One of those intellectuals who did believe Jones’ reports was George Orwell, who later admitted that his damning indictment of the Soviet Union, Animal Farm, was in part inspired by the awful truths Jones had revealed. Indeed, Holland’s film opens with a shot of Orwell at work on the novel, and his growing disenchantment with Stalinism forms an arc across the entire, epic film (it runs for two and a half hours).

“A picture with sinew and strength,” wrote Peter Bradshaw in the Guardian. “James Norton brings his A-game to this film, giving a muscular, sympathetic performance as Jones.”

“Holland shows the desperate desire to believe in Stalin; many intellectuals longed for him to be the antidote to Hitler and simply did not want to believe that his policies had caused such horror,” wrote Emma Jones for the BBC, while in Variety, Guy Lodge remarked: “Mr Jones gets better and more soul-stirring as it goes along.

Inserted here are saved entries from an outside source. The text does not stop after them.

(** The body of the [useMemo] that computes [calculation]. *)
Definition calculation (i : Inputs) : RiskCalculation :=
  let entryPrice := i_entryPrice i in
  let stopLoss := i_stopLoss i in
  let takeProfit := i_takeProfit i in
  let portfolioValue := i_portfolioValue i in
  if negb (JS.truthy entryPrice) || negb (JS.truthy stopLoss) then
    {| entryPrice := entryPrice; stopLoss := stopLoss;
       takeProfit := takeProfit; positionSize := i_positionSize i;
       riskAmount := 0%float; riskPercent := 0%float;
       rewardAmount := 0%float; riskRewardRatio := 0%float;
       portfolioImpact := 0%float; maxLoss := 0%float; maxGain := 0%float;
       breakEvenPrice := entryPrice; marginRequired := 0%float;
       isValid := false; warnings := [] |}
  else
    let riskPerUnit := JS.Math_abs (entryPrice - stopLoss)%float in
    let rewardPerUnit :=
      if JS.truthy takeProfit
      then JS.Math_abs (takeProfit - entryPrice)%float else 0%float in
    let '(calculatedPositionSize, riskAmount) :=
      match i_calculationMethod i with
      | risk_based =>
          if JS.gt (i_riskPercent i) 0%float then
            let riskAmount :=
              ((portfolioValue * i_riskPercent i) / 100)%float in
            (if JS.gt riskPerUnit 0%float
             then (riskAmount / riskPerUnit)%float else 0%float,
             riskAmount)
          else (i_positionSize i, (i_positionSize i * riskPerUnit)%float)
      | percent =>
          if JS.gt (i_positionSize i) 0%float then
            let size :=
              ((portfolioValue * i_positionSize i)
               / (100 * entryPrice))%float in
            (size, (size * riskPerUnit)%float)
          else (i_positionSize i, (i_positionSize i * riskPerUnit)%float)
      | fixed => (i_positionSize i, (i_positionSize i * riskPerUnit)%float)
      end in
    let rewardAmount := (calculatedPositionSize * rewardPerUnit)%float in
    let riskRewardRatio :=
      if JS.gt riskAmount 0%float
      then (rewardAmount / riskAmount)%float else 0%float in
    let portfolioImpact :=
      if JS.gt portfolioValue 0%float
      then ((riskAmount / portfolioValue) * 100)%float else 0%float in
    let marginRequired :=
      ((calculatedPositionSize * entryPrice)
       * 0x1.999999999999ap-4)%float in
    let isValidEntry := JS.gt entryPrice 0%float in
    let isValidStopLoss :=
      JS.gt stopLoss 0%float && JS.differs stopLoss entryPrice in
    let isValidPositionSize := JS.gt calculatedPositionSize 0%float in
    let warnings :=
      pushIf (JS.gt (calculatedPositionSize * entryPrice)%float
                    (portfolioValue * 0.5)%float)
        "Position size exceeds 50% of portfolio value"
        (pushIf (JS.lt riskRewardRatio 1%float)
           "Risk/reward ratio below 1:1 - consider adjusting targets"
           (pushIf (JS.gt portfolioImpact 10%float)
              "High portfolio impact - consider reducing position size"
              (pushIf (targetAboveEntry i)
                 "Take profit should be below entry price for sell orders"
                 (pushIf (targetBelowEntry i)
                    "Take profit should be above entry price for buy orders"
                    (pushIf (stopBelowEntry i)
                       "Stop loss should be above entry price for sell orders"
                       (pushIf (stopAboveEntry i)
                          "Stop loss should be below entry price for buy orders"
                          [])))))) in
    {| entryPrice := entryPrice; stopLoss := stopLoss;
       takeProfit := takeProfit; positionSize := calculatedPositionSize;
       riskAmount := riskAmount; riskPercent := portfolioImpact;
       rewardAmount := rewardAmount; riskRewardRatio := riskRewardRatio;
       portfolioImpact := portfolioImpact; maxLoss := riskAmount;
       maxGain := rewardAmount; breakEvenPrice := entryPrice;
       marginRequired := marginRequired;
       isValid :=
         isValidEntry && isValidStopLoss && isValidPositionSize
         && (length warnings =? 0)%nat;
       warnings := warnings |}.

End RiskCalculator.

(** ** The indicator calculations of the worker
    (workers/calculations.worker.ts) *)

Module Worker.

(** The closing prices of the data points, in order. *)
Definition closes := list JS.number.

(** [data[i].close]. *)
Definition closeAt (data : closes) (i : nat) : JS.number :=
  JS.number_of_cell (Some <$> data !! i).

(** [xs.reduce((acc, x) => acc + x, 0)]. *)
Definition sum (xs : list JS.number) : JS.number :=
  fold_left (fun acc x => (acc + x)%float) xs 0%float.

(** [2 / (n + 1)]. *)
Definition multiplierOf (n : JS.number) : JS.number := (2 / (n + 1))%float.

(** One round of the loop of [calculateMovingAverages]. *)
Definition movingAveragesStep (data : closes)
    (acc : list JS.cell * list JS.cell) (i : nat)
  : list JS.cell * list JS.cell :=
  let '(sma20, ema20) := acc in
  if (19 <=? i)%nat then
    let window :=
      JS.slice data (JS.Int (Z.of_nat i - 19)) (JS.Int (Z.of_nat i + 1)) in
    let sma20 := sma20 ++ [Some (sum window / 20)%float] in
    let multiplier := multiplierOf 20%float in
    let ema : JS.cell :=
      if (i =? 19)%nat then mjoin (sma20 !! 0%nat)
      else Some ((closeAt data i * multiplier)
                 + (JS.number_of_cell (ema20 !! (i - 1)%nat)
                    * (1 - multiplier)))%float in
    (sma20, ema20 ++ [ema])
  else (sma20 ++ [None], ema20 ++ [None]).

(** [calculateMovingAverages]: the pair [{ sma20, ema20 }]. *)
Definition calculateMovingAverages (data : closes)
  : list JS.cell * list JS.cell :=
  fold_left (movingAveragesStep data) (seq 0 (length data)) ([], []).

(** The state of the loop of [calculateRSI]: [rsi], [gains], [losses]. *)
Record RsiState := mkRsi {
  rsi : list JS.cell;
  gains : list JS.number;
  losses : list JS.number
}.

(** The period as a number. *)
Definition numberOf (n : nat) : JS.number :=
  PrimFloat.of_uint63 (Uint63.of_Z (Z.of_nat n)).

Definition rsiStep (data : closes) (period : nat) (st : RsiState) (i : nat)
  : RsiState :=
  let change := (closeAt data i - closeAt data (i - 1))%float in
  let gains :=
    gains st ++ [if JS.gt change 0%float then change else 0%float] in
  let losses :=
    losses st
    ++ [if JS.lt change 0%float then JS.Math_abs change else 0%float] in
  let value : JS.cell :=
    if (period <=? i)%nat then
      let avgGain :=
        (sum (JS.slice gains (JS.Int (- Z.of_nat period)) JS.PosInf)
         / numberOf period)%float in
      let avgLoss :=
        (sum (JS.slice losses (JS.Int (- Z.of_nat period)) JS.PosInf)
         / numberOf period)%float in
      let rs := (avgGain / avgLoss)%float in
      Some (100 - (100 / (1 + rs)))%float
    else None in
  {| rsi := rsi st ++ [value]; gains := gains; losses := losses |}.

(** [calculateRSI(data, period)]: [[null, ...rsi]]. *)
Definition calculateRSI (data : closes) (period : nat) : list JS.cell :=
  None
  :: rsi (fold_left (rsiStep data period) (seq 1 (length data - 1))
                    (mkRsi [] [] [])).

Definition defaultPeriod : nat := 14.

(** The state of the loop of [calculateMACD]. *)
Record MacdState := mkMacd {
  ema12 : list JS.number;
  ema26 : list JS.number;
  macd : list JS.number;
  signal : list JS.number;
  histogram : list JS.number
}.

(** Reading an array of numbers at an index. *)
Definition at_ (xs : list JS.number) (i : nat) : JS.number :=
  JS.number_of_cell (Some <$> xs !! i).
(** ** The store of list objects

    A reference is the position of a list object in the store; a new
    object is allocated at the end, so it never aliases an older one.
    Objects are never freed.  Reading a reference that was never allocated
    has no counterpart in the source; it reads as the empty list and
    writing to it changes nothing. *)

Abbreviation Heap := (list (list Property)).

Definition deref (h : Heap) (r : nat) : list Property := default [] (h !! r).

Definition alloc (h : Heap) (l : list Property) : nat * Heap :=
  (length h, h ++ [l]).

(** [r.append(x)] *)
Definition heap_append (h : Heap) (r : nat) (x : Property) : Heap :=
  alter (fun l => l ++ [x]) r h.

(** [d[k]] on a dictionary, raising [KeyError] on a missing key *)
Definition dict_get {V} (d : gmap Z V) (k : Z) : Res V :=
  match d !! k with
  | Some v => Ok v
  | None => KeyError
  end.

(** ** class PropertyListingEngine *)

Record PropertyListingEngine : Type := mkEngine {
  heap : Heap;
  properties : nat;
  location_map : gmap Z nat;
  id_map : gmap Z Property;
  next_id : Z
}.

Definition set_heap (e : PropertyListingEngine) (h : Heap) : PropertyListingEngine :=
  {| heap := h; properties := properties e; location_map := location_map e;
     id_map := id_map e; next_id := next_id e |}.

(** [__init__], run in a store [h] *)
Definition __init__ (h : Heap) : PropertyListingEngine :=
  let '(r, h1) := alloc h [] in
  {| heap := h1; properties := r; location_map := ∅; id_map := ∅; next_id := 1 |}.

Definition add_property (e : PropertyListingEngine)
    (title location : string) (price : Z) (property_type : string)
  : Res (Z * PropertyListingEngine) :=
  let property_id := next_id e in
  let next_id1 := next_id e + 1 in
  let new_property := mkProperty property_id title location price property_type in
  let h1 := heap_append (heap e) (properties e) new_property in
  let location_key := _hash_location location in
  let '(location_map1, h2) :=
    if decide (location_map e !! location_key = None)
    then let '(r, h) := alloc h1 [] in (<[location_key := r]> (location_map e), h)
    else (location_map e, h1) in
  bucket ← dict_get location_map1 location_key;
  let h3 := heap_append h2 bucket new_property in
  let id_map1 := <[property_id := new_property]> (id_map e) in
  Ok (property_id,
      {| heap := h3; properties := properties e; location_map := location_map1;
         id_map := id_map1; next_id := next_id1 |}).

Definition keep_other (property_id : Z) (l : list Property) : list Property :=
  filter (fun prop => id prop ≠ property_id) l.

Definition delete_property (e : PropertyListingEngine) (property_id : Z)
  : Res (bool * PropertyListingEngine) :=
  if decide (id_map e !! property_id = None) then Ok (false, e)
  else
    deleted_property ← dict_get (id_map e) property_id;
    let id_map1 := delete property_id (id_map e) in
    let '(properties1, h1) :=
      alloc (heap e) (keep_other property_id (deref (heap e) (properties e))) in
    let location_key := _hash_location (location deleted_property) in
    match location_map e !! location_key with
    | Some bucket =>
        let '(bucket1, h2) := alloc h1 (keep_other property_id (deref h1 bucket)) in
        Ok (true,
            {| heap := h2; properties := properties1;
               location_map := <[location_key := bucket1]> (location_map e);
               id_map := id_map1; next_id := next_id e |})
    | None =>
        Ok (true,
            {| heap := h1; properties := properties1;
               location_map := location_map e;
               id_map := id_map1; next_id := next_id e |})
    end.

(** The result is the bucket itself (an alias), or a new empty list. *)
Definition search_by_location (e : PropertyListingEngine) (location : string)
  : nat * PropertyListingEngine :=
  let location_key := _hash_location location in
  match location_map e !! location_key with
  | Some bucket => (bucket, e)
  | None => let '(r, h) := alloc (heap e) [] in (r, set_heap e h)
  end.

(** The result is the primary list itself (an alias). *)
Definition get_all_properties (e : PropertyListingEngine) : nat := properties e.

(** The contents of the primary collection. *)
Definition list_all (e : PropertyListingEngine) : list Property :=
  deref (heap e) (get_all_properties e).

(** ** _quick_sort_by_price

    The function sorts the list object [items] in place and touches no
    other object; it is modelled on the contents of that object, and
    returns the contents after the call.  Its caller writes them back to
    the store. *)

(** The partitioning loop, [for current in range(low, high)]: the state
    is the list and [left_pointer]. *)
Fixpoint partition_loop (currents : list Z) (pivot_price : Z)
    (items : list Property) (left_pointer : Z) : Res (list Property * Z) :=
  match currents with
  | [] => Ok (items, left_pointer)
  | current :: rest =>
      x ← py_get items current;
      if price x <=? pivot_price then
        items1 ← py_swap items left_pointer current;
        partition_loop rest pivot_price items1 (left_pointer + 1)
      else partition_loop rest pivot_price items left_pointer
  end.

(** Everything between the base case and the two recursive calls: the
    list after the pivot is placed, and the pivot's resting index. *)
Definition partition (items : list Property) (low high : Z)
  : Res (list Property * Z) :=
  let mid_index := (low + high) / 2 in
  let pivot_index := mid_index in
  items1 ← py_swap items pivot_index high;
  pivot ← py_get items1 high;
  let pivot_price := price pivot in
  '(items2, left_pointer) ← partition_loop (py_range low high) pivot_price items1 low;
  items3 ← py_swap items2 left_pointer high;
  Ok (items3, left_pointer).

(** One unit of fuel is spent per level of recursion. *)
Fixpoint quick_sort_fuel (fuel : nat) (items : list Property) (low high : Z)
  : Res (list Property) :=
  if low >=? high then Ok items
  else
    match fuel with
    | O => OutOfFuel
    | S fuel' =>
        '(items3, left_pointer) ← partition items low high;
        items4 ← quick_sort_fuel fuel' items3 low (left_pointer - 1);
        quick_sort_fuel fuel' items4 (left_pointer + 1) high
    end.

(** The depth of the recursion on the range [low..high] is at most
    [high - low] (theorem [quick_sort_total]). *)
Definition _quick_sort_by_price (items : list Property) (low high : Z)
  : Res (list Property) :=
  quick_sort_fuel (Z.to_nat (high - low)) items low high.

(** ** sort_properties_by_price *)

Definition sort_properties_by_price (e : PropertyListingEngine) (ascending : bool)
  : Res (nat * PropertyListingEngine) :=
  if decide (deref (heap e) (properties e) = []) then
    let '(r, h) := alloc (heap e) [] in Ok (r, set_heap e h)
  else
    let '(result, h1) := alloc (heap e) (deref (heap e) (properties e)) in
    sorted ← _quick_sort_by_price (deref h1 result) 0 (py_len (deref h1 result) - 1);
    let h2 := <[result := sorted]> h1 in
    if negb ascending then
      let '(r, h3) := alloc h2 (rev (deref h2 result)) in Ok (r, set_heap e h3)
    else Ok (result, set_heap e h2).

(** ** The boundary searches

    Each [while left <= right] loop is a recursive function of the loop
    variables; one unit of fuel is spent per iteration. *)

Fixpoint min_price_loop (fuel : nat) (sorted_properties : list Property)
    (min_price left right result : Z) : Res Z :=
  if left <=? right then
    match fuel with
    | O => OutOfFuel
    | S fuel' =>
        let mid := (left + right) / 2 in
        x ← py_get sorted_properties mid;
        if price x >=? min_price
        then min_price_loop fuel' sorted_properties min_price left (mid - 1) mid
        else min_price_loop fuel' sorted_properties min_price (mid + 1) right result
    end
  else Ok result.

Definition _binary_search_min_price (sorted_properties : list Property)
    (min_price : Z) : Res Z :=
  min_price_loop (length sorted_properties) sorted_properties min_price
    0 (py_len sorted_properties - 1) (py_len sorted_properties).

Fixpoint max_price_loop (fuel : nat) (sorted_properties : list Property)
    (max_price left right result : Z) : Res Z :=
  if left <=? right then
    match fuel with
    | O => OutOfFuel
    | S fuel' =>
        let mid := (left + right) / 2 in
        x ← py_get sorted_properties mid;
        if price x <=? max_price
        then max_price_loop fuel' sorted_properties max_price (mid + 1) right mid
        else max_price_loop fuel' sorted_properties max_price left (mid - 1) result
    end
  else Ok result.

Definition _binary_search_max_price (sorted_properties : list Property)
    (max_price : Z) : Res Z :=
  max_price_loop (length sorted_properties) sorted_properties max_price
    0 (py_len sorted_properties - 1) (-1).

(** ** search_by_price_range *)

Definition search_by_price_range (e : PropertyListingEngine) (min_price max_price : Z)
  : Res (nat * PropertyListingEngine) :=
  '(sorted_properties, e1) ← sort_properties_by_price e true;
  let sorted := deref (heap e1) sorted_properties in
  start_idx ← _binary_search_min_price sorted min_price;
  end_idx ← _binary_search_max_price sorted max_price;
  if (start_idx <=? end_idx) && (start_idx <? py_len sorted) then
    let '(r, h) := alloc (heap e1) (py_slice sorted start_idx (end_idx + 1)) in
    Ok (r, set_heap e1 h)
  else
    let '(r, h) := alloc (heap e1) [] in Ok (r, set_heap e1 h).

(** ** The location key function as the specification words it

    The specification describes the normalisation as lower-casing and
    stripping all whitespace.  [spec_clean_location] follows those words,
    with the ASCII whitespace characters (tab, line feed, vertical tab,
    form feed, carriage return, space); it is compared with
    [clean_location] below. *)

Definition is_whitespace (c : ascii) : bool :=
  let n := ord c in ((9 <=? n) && (n <=? 13)) || (n =? 32).

Fixpoint strip_whitespace (s : string) : string :=
  match s with
  | EmptyString => EmptyString
  | String c s' =>
      if is_whitespace c then strip_whitespace s'
      else String c (strip_whitespace s')
  end.

Definition spec_clean_location (location : string) : string :=
  strip_whitespace (lower location).

(** [hash = (31*hash + code) mod 2^32], left to right, from 0 *)
Definition rolling_hash (text : string) : Z :=
  fold_left (fun hash c => (31 * hash + ord c) mod 2 ^ 32)
            (list_ascii_of_string text) 0.

Definition spec_hash_location (location : string) : Z :=
  rolling_hash (spec_clean_location location).

(** ** Ordering by price *)

Definition price_le (a b : Property) : Prop := price a <= price b.

(** Ascending by price: every record is at most as expensive as every
    later one. *)
Definition sorted_by_price (l : list Property) : Prop :=
  StronglySorted price_le l.

(** The two sides of a partition around the price [pv]. *)
Definition le_price (pv : Z) (x : Property) : Prop := price x <= pv.
Definition gt_price (pv : Z) (x : Property) : Prop := pv < price x.

(** ** What the boundary searches are to return *)

(** [r] is the smallest index of [l] whose record costs at least
    [min_price], or the length of [l] when there is no such index. *)
Definition is_lower_bound (l : list Property) (min_price r : Z) : Prop :=
  (r = py_len l ∧ ∀ x, x ∈ l → price x < min_price)
  ∨ (0 <= r < py_len l
     ∧ (∃ x, l !! Z.to_nat r = Some x ∧ min_price <= price x)
     ∧ ∀ (j : nat) y, Z.of_nat j < r → l !! j = Some y → price y < min_price).

(** [r] is the largest index of [l] whose record costs at most
    [max_price], or -1 when there is no such index. *)
Definition is_upper_bound (l : list Property) (max_price r : Z) : Prop :=
  (r = -1 ∧ ∀ x, x ∈ l → max_price < price x)
  ∨ (0 <= r < py_len l
     ∧ (∃ x, l !! Z.to_nat r = Some x ∧ price x <= max_price)
     ∧ ∀ (j : nat) y, r < Z.of_nat j → l !! j = Some y → max_price < price y).

(** The records a range query asks for. *)
Definition in_price_range (min_price max_price : Z) (x : Property) : Prop :=
  min_price <= price x <= max_price.

Global Instance in_price_range_dec (min_price max_price : Z) (x : Property) :
  Decision (in_price_range min_price max_price x).
Proof. unfold in_price_range. apply _. Defined.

After a particularly murky opening act detailing Jones’s embattled time in Britain’s foreign office, things slowly gather pace once he heads for Russia, peaking with a staggering, visceral stretch of survivalist drama in the frozen farmlands of Ukraine — where Holland’s aptitude for skin-prickling visual storytelling finally comes to the fore.”

Gareth Jones did not live to see his ground-breaking report vindicated: he was killed by bandits in Japanese-occupied China in 1935. It has long been suggested that the Soviet Union had a hand in the killing, in revenge for bringing the famine – which became known as the Holodomor, and in which more than 10 million people would eventually die – to the world’s attention.

Shortly after his death, the former British Prime Minister David Lloyd-George paid tribute to the reporter:

“That part of the world is a cauldron of conflicting intrigue and one or other interests concerned probably knew that Mr Gareth Jones knew too much of what was going on… He had a passion for finding out what was happening in foreign lands wherever there was trouble, and in pursuit of his investigations he shrank from no risk… I had always been afraid that he would take one risk too many. Nothing escaped his observation, and he allowed no obstacle to turn from his course when he thought that there was some fact, which he could obtain. He had the almost unfailing knack of getting at things that mattered.”